The phosphoprotein P of Mononegavirales (MNV) is an essential co-factor of the viral RNA polymerase L. Its prime function is to recruit L to the ribonucleocapsid composed of the viral genome encapsidated by the nucleoprotein N. MNV phosphoproteins often contain a high degree of disorder. In Pneumoviridae phosphoproteins, the only domain with well-defined structure is a small oligomerization domain (P(OD)). We previously characterized the differential disorder in respiratory syncytial virus (RSV) phosphoprotein by NMR. We showed that outside of RSV P(OD), the intrinsically disordered N-and C-terminal regions displayed a structural and dynamic diversity ranging from random coil to high helical propensity. Here we provide additional insight into the dynamic behavior of P(Cα), a domain that is C-terminal to P(OD) and constitutes the RSV L-binding region together with P(OD).

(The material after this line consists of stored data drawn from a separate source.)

(** * vmkite: the Buildkite job source and the vSphere session / VM builder

    A shallow embedding of the two Go packages of the repository:

    - package [buildkite] (job listing, completion check and the decoder of
      agent query rules), and
    - package [vsphere] (session keepalive, lazily cached finder, and the
      construction of the virtual machine config spec).

    Go functions returning [(T, error)] are embedded as functions into
    [result T]; a nil-pointer dereference or a failed type assertion is the
    outcome [Panic].  Calls that leave the process (the Buildkite REST API,
    the vSphere control plane) are answered by a record of oracles, and the
    vSphere side threads an explicit state holding the session fields and
    the trace of everything the code did (log lines and remote calls). *)

From Stdlib Require Import ZArith String Ascii List Bool DecimalString Lia.
From stdpp Require Import base option list strings gmap fin_maps.
Import ListNotations.
Open Scope string_scope.
Open Scope Z_scope.
Set Warnings "-register-all".

(** ** Shared Go vocabulary *)

(** A Go error value.  [errors_New] stands for an error made on the spot by
    [errors.New] / [fmt.Errorf], in this repository or in the vendored
    library code that runs in-process; [Remote] wraps an error handed back
    by a call to an external service. *)
Inductive VimFault :=
| NotAuthenticated
| OtherFault (name : string).

Inductive remote_error :=
| SoapFault (fault : VimFault)
| TransportError (msg : string).

Inductive error :=
| errors_New (msg : string)
| Remote (e : remote_error).

(** Outcome of a Go function of type [func(...) (T, error)]: the pair
    [(v, nil)] is [Ok v], the pair [(zero, err)] is [Err err]. *)
Inductive result (A : Type) :=
| Ok (a : A)
| Err (e : error)
| Panic (why : string).
Arguments Ok {A} a.
Arguments Err {A} e.
Arguments Panic {A} why.

Definition nil_deref : string := "invalid memory address or nil pointer dereference".

(** [*p] for a pointer field. *)
Definition deref {A} (p : option A) : result A :=
  match p with
  | Some a => Ok a
  | None => Panic nil_deref
  end.

Definition rbind {A B} (r : result A) (k : A -> result B) : result B :=
  match r with
  | Ok a => k a
  | Err e => Err e
  | Panic w => Panic w
  end.

(** One call of a package's [debugf]: the format and its arguments. *)
Inductive LogArg :=
| ArgString (s : string)
| ArgError (e : error)
| ArgObject.

Record LogLine := { log_prefix : string; log_format : string; log_args : list LogArg }.

(** [strings.Index(s, sep)] for a one-byte separator, returned as the text
    before and after the first occurrence. *)
Fixpoint cut (sep : ascii) (s : string) : option (string * string) :=
  match s with
  | EmptyString => None
  | String c rest =>
      if Ascii.eqb c sep then Some (EmptyString, rest)
      else match cut sep rest with
           | Some (pre, post) => Some (String c pre, post)
           | None => None
           end
  end.

(** The loop of [strings.SplitN] once [n] is positive: at most [n] further
    cuts, the last element being the unsplit remainder. *)
Fixpoint splitLoop (sep : ascii) (s : string) (n : nat) : list string :=
  match n with
  | O => [s]
  | S n' =>
      match cut sep s with
      | Some (pre, post) => pre :: splitLoop sep post n'
      | None => [s]
      end
  end.

(** [strings.SplitN(s, sep, n)] for a one-byte separator and [n >= 0]. *)
Definition SplitN (s : string) (sep : ascii) (n : nat) : list string :=
  match n with
  | O => []
  | S k => splitLoop sep s (Nat.min k (String.length s))
  end.

(** [strconv.Itoa]. *)
Definition Itoa (i : Z) : string := NilZero.string_of_int (Z.to_int i).

(** ** go-buildkite: the fields of the client library that the package
    reads; pointer fields are options. *)
Module gobuildkite.

Record Pipeline := { Slug : option string }.

Record Job := {
  JobID : option string;
  State : option string;
  AgentQueryRules : list string
}.

Record Build := {
  Number : option Z;
  BuildPipeline : option Pipeline;
  Jobs : list Job
}.

Record BuildsListOptions := { OptState : list string }.

(** [buildkite.Client]: the two REST calls the package makes,
    [Builds.ListByOrg] and [Builds.Get]. *)
Record Client := {
  Builds_ListByOrg : string -> BuildsListOptions -> result (list Build);
  Builds_Get : string -> string -> string -> result Build
}.

(** [buildkite.NewTokenConfig]: the transport that authenticates with an
    API token; an empty token is refused. *)
Record TokenAuthTransport := { APIToken : string; Debug : bool }.

Definition NewTokenConfig (apiToken : string) (debug : bool) : result TokenAuthTransport :=
  if String.eqb apiToken "" then Err (errors_New "Invalid token, empty string supplied")
  else Ok {| APIToken := apiToken; Debug := debug |}.

End gobuildkite.

(** ** Package buildkite *)
Module Buildkite.
Import gobuildkite.

Record Session := { Org : string; client : Client }.

(** [NewSession]; [NewClient] is [buildkite.NewClient] on the HTTP client
    of the token transport: the REST endpoint as seen with that token. *)
Definition NewSession (NewClient : TokenAuthTransport -> Client) (org apiToken : string)
  : result Session :=
  rbind (NewTokenConfig apiToken false) (fun config =>
  Ok {| Org := org; client := NewClient config |}).
Lemma calls_only_throw {A : Type} msg : calls_only allowed (throw (B := B) (A := A) msg).
Proof. now apply calls_only_silent. Qed.

Lemma calls_only_diverge {A : Type} : calls_only allowed (diverge (B := B) (A := A)).
Proof. now apply calls_only_silent. Qed.

Lemma calls_only_now : calls_only allowed (now (B := B)).
Proof. now apply calls_only_silent. Qed.

Lemma calls_only_page_url : calls_only allowed (page_url (B := B)).
Proof. now apply calls_only_silent. Qed.

Lemma calls_only_success_now : calls_only allowed (success_now (B := B)).
Proof. now apply calls_only_silent. Qed.

Lemma calls_only_failure_now msg : calls_only allowed (failure_now (B := B) msg).
Proof. now apply calls_only_silent. Qed.

Lemma calls_only_result {T : Type} ok (payload : T) err :
  calls_only allowed (result (B := B) ok payload err).
Proof. now apply calls_only_silent. Qed.

Lemma calls_only_iso_day d : calls_only allowed (iso_day (B := B) d).
Proof. apply calls_only_silent. now destruct d. Qed.

Lemma calls_only_bind {A C : Type} (m : M B A) (k : A -> M B C) :
  calls_only allowed m -> (forall v, calls_only allowed (k v)) ->
  calls_only allowed (bind m k).
Proof.
  intros Hm Hk p. rewrite bind_unfold. specialize (Hm p).
  destruct (out (m p)) as [v | msg |]; [| exact Hm | exact Hm].
  unfold actions, continue in *. cbn [evs]. rewrite map_app.
  apply Forall_app. split; [exact Hm | apply Hk].
Qed.

Lemma calls_only_try_catch {A : Type} (m : M B A) (h : string -> M B A) :
  calls_only allowed m -> (forall msg, calls_only allowed (h msg)) ->
  calls_only allowed (try_catch m h).
Proof.
  intros Hm Hh p. unfold try_catch. specialize (Hm p).
  destruct (out (m p)) as [v | msg |]; [exact Hm | | exact Hm].
  unfold actions in *. cbn [evs]. rewrite map_app.
  apply Forall_app. split; [exact Hm | apply Hh].
Qed.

By using small phosphoprotein fragments centered on or adjacent to P(OD), we obtained a structural picture of the P(OD)–P(Cα) region in solution, at the single residue level by NMR and at lower resolution by complementary biophysical methods. We probed P(OD)–P(Cα) inter-domain contacts and showed that small molecules were able to modify the dynamics of P(Cα). These structural properties are fundamental to the peculiar binding mode of RSV phosphoprotein to L, where each of the four protomers binds to L in a different way.